### TASK TO COMPLETE
Write out, word for word, the first line of the data below and every line after it through the one containing "unfold proxy_dispatch. intros H _.".

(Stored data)
Lemma proxy_dispatch_status ssl peer op method body ct seg w rc w' :
  proxy_dispatch ENABLE_BRSKI uriparser EST_VER_STRING malloc_junk ssl peer op method body ct seg w
    = Some (Return rc, w') ->
  rc <> EST_ERR_NONE -> proxy_refused rc (status_code (w_conn w')).
Proof.
  assert (Hfail : forall e w1, fail_with e w1 = Some (Return rc, w') -> proxy_refused rc (status_code (w_conn w'))).
  { intros e w1 H. apply fail_with_status in H as [[= ->] H]. by left. }
  assert (Hret : forall {A} (m : M A) w1, (m ≫= fun _ => mret Continue) w1 = Some (Return rc, w') -> False).
  { intros A m w1 H. run_inv H as u w2 E. by apply ret_some in H as [? _]. }
  unfold proxy_dispatch. intros H _.
  assert (Henroll : proxy_enroll ENABLE_BRSKI uriparser EST_VER_STRING malloc_junk ssl peer op method
                      body ct seg w = Some (Return rc, w') -> proxy_refused rc (status_code (w_conn w'))).
  { clear H. unfold proxy_enroll. intros H. head_if H; [by eapply Hfail|].
    head_if H; [apply fail_as_status in H as [[= ->] ->]; [|done]; right; split; [simpl; tauto|done]|].
    head_if H; [apply fail_as_status in H as [[= ->] ->]; [|done]; right; split; [simpl; tauto|done]|].
    head_if H.
    - unfold proxy_keygen_handler in H. run_inv H as e w1 E1x. run_inv H as r w2 E2x.
      destruct r as [[rc1 cert] key]. head_if H; [by eapply Hfail|]. by apply Hret in H.
    - unfold proxy_enroll_handler in H. cbv zeta in H. run_inv H as e w1 E1x. run_inv H as r w2 E2x.
      destruct r as [rc1 cert]. run_inv H as e' w3 E3x. head_if H; [by eapply Hfail|no_ret H]. }
  destruct op; try (by apply Henroll); try (by apply Hret in H).
  - unfold proxy_cacerts in H. head_if H; [by eapply Hfail|]. run_inv H as rc1 w1 E1x.
    head_if H; [by eapply Hfail|no_ret H].
  - unfold proxy_csrattrs in H. head_if H; [by eapply Hfail|]. run_inv H as r w1 E1x.
    destruct r as [rc1 d]. head_if H; [by eapply Hfail|no_ret H].
Qed.

(** ** The answer of the upstream server *)

(** What the client of the proxy asks for, for the authentication. *)
Definition enroll_req_type (op : EST_OPERATION) : EST_ENROLL_REQ_TYPE :=
  match op with
  | EST_OP_SIMPLE_REENROLL => REENROLL_REQ
  | EST_OP_SERVER_KEYGEN => SERVERKEYGEN_REQ
  | _ => SIMPLE_ENROLL_REQ
  end.

(** The part of a request before the upstream server is asked: the client context that
    will ask it and whether there is a buffer for a key, unless the request ends here. *)
Definition enroll_ready (op : EST_OPERATION) (ssl : SSL) (body ct seg : option bytes)
    : M (option (EST_OPERATION * nat * bool)) :=
  _ ← est_invoke_enroll_req_event_cb (SSL_get_peer_certificate ssl) body seg (enroll_req_type op);
  rv ← proxy_checks ssl ct body seg (enroll_req_type op);
  if negb (bool_decide (rv = EST_ERR_NONE)) then mret None else
  '(rv, a) ← proxy_client ENABLE_BRSKI uriparser seg;
  if negb (bool_decide (rv = EST_ERR_NONE)) then mret None else
  ok ← alloc;
  if bool_decide (op = EST_OP_SERVER_KEYGEN) then key ← alloc; mret (Some (op, a, key))
  else mret (if (ok : bool) then Some (op, a, false) else None).

Definition client_ready (op : EST_OPERATION) (seg : option bytes)
    : M (option (EST_OPERATION * nat * bool)) :=
  '(rv, a) ← proxy_client ENABLE_BRSKI uriparser seg;
  mret (if bool_decide (rv = EST_ERR_NONE) then Some (op, a, false) else None).

Definition dispatch_ready (ssl : SSL) (op : EST_OPERATION) (method : bytes) (body ct seg : option bytes)
    : M (option (EST_OPERATION * nat * bool)) :=
  match op with
  | EST_OP_CACERTS =>
      if negb (proxy_method method (lit "GET")) then mret None else
      ctx ← get_ctx;
      match ca_certs ctx with Some _ => mret None | None => client_ready op seg end
  | EST_OP_CSRATTRS =>
      if negb (proxy_method method (lit "GET")) then mret None else client_ready op seg
  | EST_OP_SIMPLE_ENROLL | EST_OP_SIMPLE_REENROLL | EST_OP_SERVER_KEYGEN =>
      if negb (proxy_method method (lit "POST")) then mret None
      else if negb (bool_decide (is_Some ct)) then mret None
      else if negb (bool_decide (is_Some body)) then mret None
      else enroll_ready op ssl body ct seg
  | _ => mret None
  end.

Definition upstream_ready (method uri : bytes) (body ct : option bytes)
    : M (option (EST_OPERATION * nat * bool)) :=
  conn ← get_conn;
  match conn_ssl conn with
  | None => mret None
  | Some ssl =>
      _ ← est_invoke_endpoint_req_event_cb (SSL_get_peer_certificate ssl) uri EST_ENDPOINT_REQ_START;
      '(rv, op, seg) ← request_uri ENABLE_BRSKI uriparser uri;
      if negb (bool_decide (rv = EST_ERR_NONE)) then mret None
      else dispatch_ready ssl op method body ct seg
  end.

(** What the client operation returned; an enrollment may be tried again after a
    challenge, and then it is the result of the second attempt. *)
Definition last_attempt (a : nat) (request : M enroll_rsp) : M EST_ERROR :=
  rsp ← with_client a request;
  _ ← copy_retry_after a;
  again ← attempt_again a (er_rv rsp);
  if again : bool then rsp2 ← with_client a request; mret (er_rv rsp2) else mret (er_rv rsp).

Definition upstream_answer (op : EST_OPERATION) (a : nat) (key : bool) (body : option bytes)
    : M EST_ERROR :=
  match op with
  | EST_OP_CACERTS =>
      '(rv, _) ← with_client a (est_client_get_cacerts ENABLE_BRSKI EST_VER_STRING malloc_junk true);
      mret rv
  | EST_OP_CSRATTRS =>
      '(rv, _) ← with_client a (est_client_get_csrattrs ENABLE_BRSKI EST_VER_STRING malloc_junk true);
      mret rv
  | EST_OP_SERVER_KEYGEN =>
      last_attempt a (est_proxy_send_keygen_request ENABLE_BRSKI EST_VER_STRING malloc_junk
                        (default [] body) key)
  | _ =>
      last_attempt a (est_proxy_send_enroll_request ENABLE_BRSKI EST_VER_STRING malloc_junk
                        (default [] body) (bool_decide (op = EST_OP_SIMPLE_REENROLL)))
  end.

(** The exchange failed.  That the server has no attributes is no failure for a proxy
    that adds the challengePassword. *)
Definition upstream_failed (op : EST_OPERATION) (rv : EST_ERROR) : Prop :=
  rv <> EST_ERR_NONE /\ ~ (op = EST_OP_CSRATTRS /\ rv = EST_ERR_HTTP_NO_CONTENT).

(** A buffer is filled by an exchange that succeeded. *)
Definition empty_unless_ok (buf : enroll_rsp -> option bytes) (request : M enroll_rsp) : Prop :=
  forall w rsp w', request w = Some (rsp, w') -> er_rv rsp <> EST_ERR_NONE -> buf rsp = None.

Lemma take_rsp_empty (buf : enroll_rsp -> option bytes) rsp op :
  (forall rv, buf (enroll_error rv) = None) -> buf = er_key \/ op <> EST_OP_SERVER_KEYGEN ->
  er_rv (take_enroll_rsp malloc_junk rsp op) <> EST_ERR_NONE -> buf (take_enroll_rsp malloc_junk rsp op) = None.
Proof.
  intros He Hb. unfold take_enroll_rsp. do 2 (destr_if; [by rewrite He|]). case_bool_decide; [|done].
  destruct Hb as [->|?]; [|done]. by do 2 (destr_if; [done|]).
Qed.

Lemma send_empty op (buf : enroll_rsp -> option bytes) csr key :
  (forall rv, buf (enroll_error rv) = None) -> buf = er_key \/ op <> EST_OP_SERVER_KEYGEN ->
  empty_unless_ok buf (upstream_request
    (est_client_send_enroll_request_internal ENABLE_BRSKI EST_VER_STRING malloc_junk csr key op)).
Proof.
  intros He Hb w rsp w' H Hrv. unfold upstream_request in H. run_inv H as c w1 E1.
  destruct c as [rv [s|]]; [|by apply ret_some in H as [<- _]].
  run_inv H as r w2 E2. run_inv H as u w3 E3. apply ret_some in H as [<- _].
  unfold est_client_send_enroll_request_internal in E2.
  head_if E2; [by apply ret_some in E2 as [<- _]|]. run_inv E2 as ok w4 F4.
  head_if E2; [by apply ret_some in E2 as [<- _]|]. run_inv E2 as h w5 F5. destruct h as [hdr n].
  head_if E2; [by apply ret_some in E2 as [<- _]|]. run_inv E2 as m w6 F6.
  head_if E2; [by apply ret_some in E2 as [<- _]|]. run_inv E2 as i w7 F7.
  apply ret_some in E2 as [<- _]. case_bool_decide; [|done]. by apply take_rsp_empty.
Qed.

(** The loop returns the translation of the last answer. *)
Lemma attempts_answer (buf : EST_ERROR * option bytes * option bytes -> option bytes)
    (rbuf : enroll_rsp -> option bytes) a request w r w' :
  (forall rv p k, buf (rv, p, k) = k) /\ rbuf = er_key \/ (forall rv p k, buf (rv, p, k) = p) /\ rbuf = er_pkcs7 ->
  empty_unless_ok rbuf request -> proxy_attempts a request w = Some (r, w') ->
  exists rv w2, last_attempt a request w = Some (rv, w2) /\ r.1.1 = upstream_error rv /\
    (rv <> EST_ERR_NONE -> buf r = None).
Proof.
  intros Hbuf Hr H. unfold proxy_attempts in H. run_inv H as r1 w1 E1. run_inv H as u w2 E2.
  apply ret_some in H as [<- <-]. clear E2 w2 u.
  assert (Hat : forall v rsp v', with_client a request v = Some (rsp, v') ->
            er_rv rsp <> EST_ERR_NONE -> rbuf rsp = None).
  { intros v rsp v' E. apply with_client_run in E as (c & v1 & _ & E & _). by eapply Hr. }
  assert (Hfill : forall rv rsp p k, rbuf rsp = None -> buf (rv, p, k) = None ->
            buf (rv, filled (er_pkcs7 rsp) p, filled (er_key rsp) k) = None).
  { intros rv rsp p k Hn Hpk. destruct Hbuf as [[Hb ->]|[Hb ->]]; rewrite Hb in *; by rewrite Hn. }
  assert (Hnone : forall rv, buf (rv, None, None) = None)
    by (intros rv; by destruct Hbuf as [[-> _]|[-> _]]).
  assert (Hrv : forall rv rv' p k, buf (rv, p, k) = buf (rv', p, k))
    by (intros; by destruct Hbuf as [[Hb _]|[Hb _]]; rewrite !Hb).
  cbn [try_again] in E1. unfold last_attempt.
  run_inv E1 as rsp w2 E2. run_inv E1 as u w3 E3. run_inv E1 as again w4 E4.
  rewrite (bind_run _ _ _ _ _ E2), (bind_run _ _ _ _ _ E3), (bind_run _ _ _ _ _ E4).
  assert (Hag : forall v rv b v', attempt_again a rv v = Some (b, v') -> b = true -> rv = EST_ERR_AUTH_FAIL).
  { intros v rv b v' E Hb. unfold attempt_again in E. run_inv E as x v1 F1. run_inv E as y v2 F2.
    apply ret_some in E as [<- _]. by b2p. }
  destruct again; [|apply ret_some in E1 as [<- <-]].
  - pose proof (Hag _ _ _ _ E4 eq_refl) as H1.
    assert (Hf : rbuf rsp = None) by (eapply Hat; [exact E2|by rewrite H1]).
    run_inv E1 as rsp2 w5 E5. run_inv E1 as u2 w6 E6. run_inv E1 as again w7 E7.
    rewrite (bind_run _ _ _ _ _ E5). exists (er_rv rsp2), w5. split; [done|].
    assert (Hfst : r1.1.1 = upstream_error (er_rv rsp2) /\
              buf r1 = buf (EST_ERR_NONE, filled (er_pkcs7 rsp2) (filled (er_pkcs7 rsp) None),
                              filled (er_key rsp2) (filled (er_key rsp) None))).
    { destruct again; apply ret_some in E1 as [<- <-]; (split; [|apply Hrv]); [|done].
      by rewrite (Hag _ _ _ _ E7 eq_refl). }
    destruct Hfst as [-> ->]. split; [done|]. intros Hne. apply Hfill; [by eapply Hat|by apply Hfill].
  - exists (er_rv rsp), w4. split; [done|]. split; [done|]. intros Hne. apply Hfill; [by eapply Hat|done].
Qed.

### TASK RESULT
Lemma proxy_dispatch_status ssl peer op method body ct seg w rc w' :
  proxy_dispatch ENABLE_BRSKI uriparser EST_VER_STRING malloc_junk ssl peer op method body ct seg w
    = Some (Return rc, w') ->
  rc <> EST_ERR_NONE -> proxy_refused rc (status_code (w_conn w')).
Proof.
  assert (Hfail : forall e w1, fail_with e w1 = Some (Return rc, w') -> proxy_refused rc (status_code (w_conn w'))).
  { intros e w1 H. apply fail_with_status in H as [[= ->] H]. by left. }
  assert (Hret : forall {A} (m : M A) w1, (m ≫= fun _ => mret Continue) w1 = Some (Return rc, w') -> False).
  { intros A m w1 H. run_inv H as u w2 E. by apply ret_some in H as [? _]. }
  unfold proxy_dispatch. intros H _.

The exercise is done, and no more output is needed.